◆ **Stored data**
○ ○ ○ ○

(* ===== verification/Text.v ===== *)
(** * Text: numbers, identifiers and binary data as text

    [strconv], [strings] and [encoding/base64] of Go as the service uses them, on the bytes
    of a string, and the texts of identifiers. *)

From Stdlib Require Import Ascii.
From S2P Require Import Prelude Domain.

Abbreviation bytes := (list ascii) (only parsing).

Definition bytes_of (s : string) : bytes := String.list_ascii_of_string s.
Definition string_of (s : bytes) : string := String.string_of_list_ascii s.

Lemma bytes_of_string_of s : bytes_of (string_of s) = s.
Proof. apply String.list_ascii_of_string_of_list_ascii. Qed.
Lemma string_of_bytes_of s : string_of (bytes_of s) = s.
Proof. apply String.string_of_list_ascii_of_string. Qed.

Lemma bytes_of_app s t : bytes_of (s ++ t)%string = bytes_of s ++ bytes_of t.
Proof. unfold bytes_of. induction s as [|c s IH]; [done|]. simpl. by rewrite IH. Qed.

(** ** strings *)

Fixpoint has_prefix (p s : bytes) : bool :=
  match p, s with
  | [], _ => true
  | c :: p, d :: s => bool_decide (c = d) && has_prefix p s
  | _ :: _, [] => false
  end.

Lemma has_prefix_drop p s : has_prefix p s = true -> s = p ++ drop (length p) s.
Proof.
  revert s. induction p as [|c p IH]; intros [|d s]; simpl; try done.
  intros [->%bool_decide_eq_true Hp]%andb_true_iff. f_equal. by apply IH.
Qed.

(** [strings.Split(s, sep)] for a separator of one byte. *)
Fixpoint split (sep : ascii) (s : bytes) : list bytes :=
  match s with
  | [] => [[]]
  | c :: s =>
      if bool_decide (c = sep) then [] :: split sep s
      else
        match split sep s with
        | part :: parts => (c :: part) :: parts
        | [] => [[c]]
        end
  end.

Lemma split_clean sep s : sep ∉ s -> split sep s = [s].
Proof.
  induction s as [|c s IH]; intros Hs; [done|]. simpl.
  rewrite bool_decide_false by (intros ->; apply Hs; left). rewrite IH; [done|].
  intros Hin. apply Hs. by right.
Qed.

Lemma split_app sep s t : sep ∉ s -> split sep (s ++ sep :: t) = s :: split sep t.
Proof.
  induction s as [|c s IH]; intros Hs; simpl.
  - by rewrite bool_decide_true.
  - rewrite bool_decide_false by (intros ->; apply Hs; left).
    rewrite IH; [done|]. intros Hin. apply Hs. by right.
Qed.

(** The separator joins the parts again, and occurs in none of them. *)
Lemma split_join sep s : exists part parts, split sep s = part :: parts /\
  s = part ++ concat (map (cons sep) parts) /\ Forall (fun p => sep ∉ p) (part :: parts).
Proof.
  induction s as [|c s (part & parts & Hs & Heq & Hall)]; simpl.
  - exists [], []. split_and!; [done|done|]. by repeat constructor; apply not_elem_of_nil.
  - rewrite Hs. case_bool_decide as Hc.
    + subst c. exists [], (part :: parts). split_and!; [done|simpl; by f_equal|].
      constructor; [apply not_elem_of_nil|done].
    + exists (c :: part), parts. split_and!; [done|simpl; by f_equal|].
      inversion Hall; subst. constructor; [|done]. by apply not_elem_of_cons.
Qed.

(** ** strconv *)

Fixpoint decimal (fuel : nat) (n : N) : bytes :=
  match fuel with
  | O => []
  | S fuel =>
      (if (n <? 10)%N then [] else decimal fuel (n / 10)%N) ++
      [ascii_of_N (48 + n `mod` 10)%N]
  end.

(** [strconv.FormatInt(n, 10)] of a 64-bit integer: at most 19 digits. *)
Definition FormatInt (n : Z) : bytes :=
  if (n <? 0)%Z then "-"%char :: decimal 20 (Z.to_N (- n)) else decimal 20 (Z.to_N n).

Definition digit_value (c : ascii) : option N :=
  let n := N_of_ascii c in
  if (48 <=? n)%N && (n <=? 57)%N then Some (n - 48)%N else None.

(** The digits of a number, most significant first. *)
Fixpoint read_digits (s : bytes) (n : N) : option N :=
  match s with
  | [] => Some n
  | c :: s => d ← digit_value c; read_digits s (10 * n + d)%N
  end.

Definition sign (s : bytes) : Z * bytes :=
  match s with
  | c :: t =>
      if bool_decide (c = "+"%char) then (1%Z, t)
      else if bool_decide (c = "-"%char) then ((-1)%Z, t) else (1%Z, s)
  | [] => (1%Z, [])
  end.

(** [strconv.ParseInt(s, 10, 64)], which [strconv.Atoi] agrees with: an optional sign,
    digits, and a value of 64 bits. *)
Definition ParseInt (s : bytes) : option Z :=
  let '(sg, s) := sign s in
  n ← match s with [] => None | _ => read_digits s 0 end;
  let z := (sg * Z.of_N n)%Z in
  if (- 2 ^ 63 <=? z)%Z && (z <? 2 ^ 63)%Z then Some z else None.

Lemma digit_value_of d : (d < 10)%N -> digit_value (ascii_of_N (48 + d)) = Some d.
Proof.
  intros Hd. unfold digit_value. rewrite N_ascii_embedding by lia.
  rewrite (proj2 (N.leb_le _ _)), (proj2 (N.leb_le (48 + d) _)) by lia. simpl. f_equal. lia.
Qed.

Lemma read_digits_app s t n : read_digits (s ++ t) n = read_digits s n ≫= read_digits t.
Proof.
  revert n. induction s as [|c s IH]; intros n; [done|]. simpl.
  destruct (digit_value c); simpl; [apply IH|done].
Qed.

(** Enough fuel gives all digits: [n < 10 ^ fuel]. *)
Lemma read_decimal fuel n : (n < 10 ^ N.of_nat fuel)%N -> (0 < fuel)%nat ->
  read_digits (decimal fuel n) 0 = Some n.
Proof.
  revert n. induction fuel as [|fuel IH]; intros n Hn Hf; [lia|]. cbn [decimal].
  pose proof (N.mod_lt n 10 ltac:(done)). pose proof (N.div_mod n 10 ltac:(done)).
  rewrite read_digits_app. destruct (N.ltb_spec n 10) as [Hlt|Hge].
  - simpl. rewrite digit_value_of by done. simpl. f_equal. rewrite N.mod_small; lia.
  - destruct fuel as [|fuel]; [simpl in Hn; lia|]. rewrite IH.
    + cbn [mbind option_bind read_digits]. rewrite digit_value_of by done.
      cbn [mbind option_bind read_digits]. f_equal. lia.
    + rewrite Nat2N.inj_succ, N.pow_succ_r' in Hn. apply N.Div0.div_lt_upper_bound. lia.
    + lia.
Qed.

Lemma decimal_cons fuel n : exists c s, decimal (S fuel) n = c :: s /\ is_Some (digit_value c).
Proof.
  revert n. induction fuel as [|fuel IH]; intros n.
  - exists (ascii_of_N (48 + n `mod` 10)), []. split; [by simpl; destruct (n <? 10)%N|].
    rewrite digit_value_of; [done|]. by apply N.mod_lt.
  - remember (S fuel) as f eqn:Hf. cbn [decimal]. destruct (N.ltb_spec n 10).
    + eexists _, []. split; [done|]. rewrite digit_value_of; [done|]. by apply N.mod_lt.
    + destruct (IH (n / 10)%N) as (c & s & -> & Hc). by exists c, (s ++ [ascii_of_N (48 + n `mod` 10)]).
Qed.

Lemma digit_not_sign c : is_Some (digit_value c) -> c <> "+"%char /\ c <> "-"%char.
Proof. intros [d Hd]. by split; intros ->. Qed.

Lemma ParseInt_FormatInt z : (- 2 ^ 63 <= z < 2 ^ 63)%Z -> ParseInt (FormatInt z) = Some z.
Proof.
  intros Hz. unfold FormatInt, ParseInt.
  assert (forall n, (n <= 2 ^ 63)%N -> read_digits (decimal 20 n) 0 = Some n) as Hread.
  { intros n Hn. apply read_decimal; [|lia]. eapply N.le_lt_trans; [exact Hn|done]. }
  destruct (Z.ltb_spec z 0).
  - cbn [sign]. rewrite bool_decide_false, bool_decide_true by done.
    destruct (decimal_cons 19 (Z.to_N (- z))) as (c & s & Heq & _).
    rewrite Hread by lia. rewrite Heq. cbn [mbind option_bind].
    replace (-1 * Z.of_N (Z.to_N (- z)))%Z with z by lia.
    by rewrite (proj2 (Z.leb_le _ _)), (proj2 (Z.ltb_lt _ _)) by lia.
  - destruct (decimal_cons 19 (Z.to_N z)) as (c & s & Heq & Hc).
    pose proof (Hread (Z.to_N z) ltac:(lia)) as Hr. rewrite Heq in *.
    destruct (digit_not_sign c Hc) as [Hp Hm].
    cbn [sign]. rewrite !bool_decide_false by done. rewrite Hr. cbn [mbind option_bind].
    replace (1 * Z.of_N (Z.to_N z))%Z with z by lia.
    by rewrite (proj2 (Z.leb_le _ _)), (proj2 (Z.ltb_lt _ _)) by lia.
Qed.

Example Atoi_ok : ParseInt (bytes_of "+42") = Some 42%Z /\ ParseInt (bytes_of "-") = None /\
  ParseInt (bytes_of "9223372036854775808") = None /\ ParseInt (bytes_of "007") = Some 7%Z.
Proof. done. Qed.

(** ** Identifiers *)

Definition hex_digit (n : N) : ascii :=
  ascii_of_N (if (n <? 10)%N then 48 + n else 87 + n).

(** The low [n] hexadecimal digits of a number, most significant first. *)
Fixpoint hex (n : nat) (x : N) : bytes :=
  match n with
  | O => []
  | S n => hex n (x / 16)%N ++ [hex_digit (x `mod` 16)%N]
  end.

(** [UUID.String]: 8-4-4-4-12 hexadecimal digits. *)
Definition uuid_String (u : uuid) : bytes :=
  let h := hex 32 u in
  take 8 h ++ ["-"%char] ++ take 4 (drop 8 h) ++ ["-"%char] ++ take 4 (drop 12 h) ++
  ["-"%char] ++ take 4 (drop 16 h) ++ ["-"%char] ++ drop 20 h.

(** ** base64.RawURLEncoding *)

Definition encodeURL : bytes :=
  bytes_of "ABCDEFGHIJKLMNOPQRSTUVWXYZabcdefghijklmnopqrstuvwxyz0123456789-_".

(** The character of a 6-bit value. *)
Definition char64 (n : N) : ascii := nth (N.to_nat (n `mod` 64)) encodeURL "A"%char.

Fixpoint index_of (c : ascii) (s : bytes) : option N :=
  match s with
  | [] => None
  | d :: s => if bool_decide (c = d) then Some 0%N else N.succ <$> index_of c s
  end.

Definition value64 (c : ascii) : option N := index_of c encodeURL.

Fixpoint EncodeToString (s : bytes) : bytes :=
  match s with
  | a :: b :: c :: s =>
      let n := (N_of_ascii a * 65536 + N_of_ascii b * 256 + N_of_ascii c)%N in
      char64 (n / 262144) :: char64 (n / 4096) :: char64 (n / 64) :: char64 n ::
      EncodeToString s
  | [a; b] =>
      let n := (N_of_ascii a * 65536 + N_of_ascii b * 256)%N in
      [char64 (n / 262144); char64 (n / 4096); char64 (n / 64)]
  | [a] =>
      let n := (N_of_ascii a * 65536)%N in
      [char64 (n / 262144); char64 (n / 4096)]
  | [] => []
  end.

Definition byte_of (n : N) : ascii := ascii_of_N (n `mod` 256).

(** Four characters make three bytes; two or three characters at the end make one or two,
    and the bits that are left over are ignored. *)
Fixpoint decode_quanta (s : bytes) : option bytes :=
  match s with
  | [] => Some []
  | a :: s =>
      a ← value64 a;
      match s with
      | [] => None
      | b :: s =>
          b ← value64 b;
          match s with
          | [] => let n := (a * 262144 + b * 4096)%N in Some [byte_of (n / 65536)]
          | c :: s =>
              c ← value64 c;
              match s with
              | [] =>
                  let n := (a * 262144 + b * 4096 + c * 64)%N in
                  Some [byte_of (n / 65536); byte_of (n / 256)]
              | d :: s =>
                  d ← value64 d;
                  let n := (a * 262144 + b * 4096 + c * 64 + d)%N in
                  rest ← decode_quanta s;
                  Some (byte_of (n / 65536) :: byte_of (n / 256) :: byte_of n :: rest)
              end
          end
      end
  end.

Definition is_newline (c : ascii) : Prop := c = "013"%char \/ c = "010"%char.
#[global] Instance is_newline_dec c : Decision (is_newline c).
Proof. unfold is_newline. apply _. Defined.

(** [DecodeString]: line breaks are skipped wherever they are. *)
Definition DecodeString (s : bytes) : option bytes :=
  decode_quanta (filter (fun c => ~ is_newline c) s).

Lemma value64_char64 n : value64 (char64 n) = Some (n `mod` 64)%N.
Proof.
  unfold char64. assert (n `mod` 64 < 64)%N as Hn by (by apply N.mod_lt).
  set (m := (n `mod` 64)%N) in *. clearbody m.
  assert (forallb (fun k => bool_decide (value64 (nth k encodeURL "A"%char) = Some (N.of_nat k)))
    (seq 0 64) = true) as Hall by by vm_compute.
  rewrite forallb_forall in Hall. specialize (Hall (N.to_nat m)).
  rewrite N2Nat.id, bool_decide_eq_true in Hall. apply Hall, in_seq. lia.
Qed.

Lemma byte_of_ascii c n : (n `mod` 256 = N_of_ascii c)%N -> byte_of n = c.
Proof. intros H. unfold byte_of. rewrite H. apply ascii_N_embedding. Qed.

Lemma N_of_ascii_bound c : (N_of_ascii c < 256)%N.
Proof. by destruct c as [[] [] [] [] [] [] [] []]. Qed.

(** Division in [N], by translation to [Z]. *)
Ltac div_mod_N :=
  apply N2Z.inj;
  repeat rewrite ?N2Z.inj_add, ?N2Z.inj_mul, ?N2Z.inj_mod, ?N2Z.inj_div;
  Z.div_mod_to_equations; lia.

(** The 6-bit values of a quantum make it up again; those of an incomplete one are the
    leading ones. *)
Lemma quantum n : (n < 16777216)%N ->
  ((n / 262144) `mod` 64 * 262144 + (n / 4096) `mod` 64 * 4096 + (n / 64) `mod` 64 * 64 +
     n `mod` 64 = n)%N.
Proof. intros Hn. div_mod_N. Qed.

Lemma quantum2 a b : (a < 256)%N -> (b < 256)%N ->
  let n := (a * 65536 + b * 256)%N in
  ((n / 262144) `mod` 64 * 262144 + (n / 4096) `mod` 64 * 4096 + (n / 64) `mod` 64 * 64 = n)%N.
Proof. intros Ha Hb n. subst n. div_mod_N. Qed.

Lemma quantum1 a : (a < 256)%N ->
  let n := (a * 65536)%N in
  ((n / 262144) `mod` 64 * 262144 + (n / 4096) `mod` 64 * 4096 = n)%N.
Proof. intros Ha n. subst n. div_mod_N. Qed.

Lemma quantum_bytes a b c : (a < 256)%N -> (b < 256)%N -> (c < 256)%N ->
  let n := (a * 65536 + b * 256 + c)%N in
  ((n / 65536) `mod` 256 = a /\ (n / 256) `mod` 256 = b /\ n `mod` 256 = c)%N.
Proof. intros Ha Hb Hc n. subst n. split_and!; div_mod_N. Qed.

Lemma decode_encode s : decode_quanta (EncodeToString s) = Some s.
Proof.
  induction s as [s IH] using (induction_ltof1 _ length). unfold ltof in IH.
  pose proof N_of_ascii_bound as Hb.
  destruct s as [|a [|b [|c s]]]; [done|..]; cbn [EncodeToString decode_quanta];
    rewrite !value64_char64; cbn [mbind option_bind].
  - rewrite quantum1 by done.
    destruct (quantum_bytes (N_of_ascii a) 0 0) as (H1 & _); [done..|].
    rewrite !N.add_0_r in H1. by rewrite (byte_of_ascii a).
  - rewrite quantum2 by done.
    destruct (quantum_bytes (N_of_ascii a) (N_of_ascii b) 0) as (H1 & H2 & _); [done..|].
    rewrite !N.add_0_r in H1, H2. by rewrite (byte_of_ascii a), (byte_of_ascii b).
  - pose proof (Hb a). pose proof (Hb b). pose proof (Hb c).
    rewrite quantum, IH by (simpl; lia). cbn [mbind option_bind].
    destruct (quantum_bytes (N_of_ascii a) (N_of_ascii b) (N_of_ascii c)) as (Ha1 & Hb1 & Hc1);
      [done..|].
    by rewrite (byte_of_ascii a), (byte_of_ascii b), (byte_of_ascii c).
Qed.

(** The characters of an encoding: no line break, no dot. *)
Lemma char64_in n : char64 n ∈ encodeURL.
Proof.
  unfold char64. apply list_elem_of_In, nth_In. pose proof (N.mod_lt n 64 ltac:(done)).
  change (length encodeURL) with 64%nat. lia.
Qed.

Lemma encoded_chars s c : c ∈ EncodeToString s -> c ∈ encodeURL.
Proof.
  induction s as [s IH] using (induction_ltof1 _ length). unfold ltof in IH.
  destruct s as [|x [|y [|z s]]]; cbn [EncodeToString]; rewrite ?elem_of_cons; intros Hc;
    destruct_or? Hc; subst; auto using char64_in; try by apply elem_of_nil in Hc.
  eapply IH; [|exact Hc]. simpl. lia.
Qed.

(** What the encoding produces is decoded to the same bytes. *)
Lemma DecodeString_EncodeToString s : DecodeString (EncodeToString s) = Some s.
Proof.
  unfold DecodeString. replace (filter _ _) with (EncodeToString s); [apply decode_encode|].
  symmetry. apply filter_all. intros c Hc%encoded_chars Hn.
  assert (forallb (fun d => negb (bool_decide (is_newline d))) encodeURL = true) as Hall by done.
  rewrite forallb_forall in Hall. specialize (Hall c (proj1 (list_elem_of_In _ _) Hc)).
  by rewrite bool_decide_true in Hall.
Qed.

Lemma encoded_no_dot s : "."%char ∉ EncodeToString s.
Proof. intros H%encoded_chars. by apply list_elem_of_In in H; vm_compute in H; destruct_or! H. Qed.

○ ○ ○ ○

◆ **WHAT TO PRODUCE**
When the string "then" appears in a line of the records above, that line is to be copied.

◆ **EXERCISE ANSWER**
      if bool_decide (c = sep) then [] :: split sep s
      (if (n <? 10)%N then [] else decimal fuel (n / 10)%N) ++
  if (n <? 0)%Z then "-"%char :: decimal 20 (Z.to_N (- n)) else decimal 20 (Z.to_N n).
  if (48 <=? n)%N && (n <=? 57)%N then Some (n - 48)%N else None.
      if bool_decide (c = "+"%char) then (1%Z, t)
      else if bool_decide (c = "-"%char) then ((-1)%Z, t) else (1%Z, s)
  if (- 2 ^ 63 <=? z)%Z && (z <? 2 ^ 63)%Z then Some z else None.
  ascii_of_N (if (n <? 10)%N then 48 + n else 87 + n).
  | d :: s => if bool_decide (c = d) then Some 0%N else N.succ <$> index_of c s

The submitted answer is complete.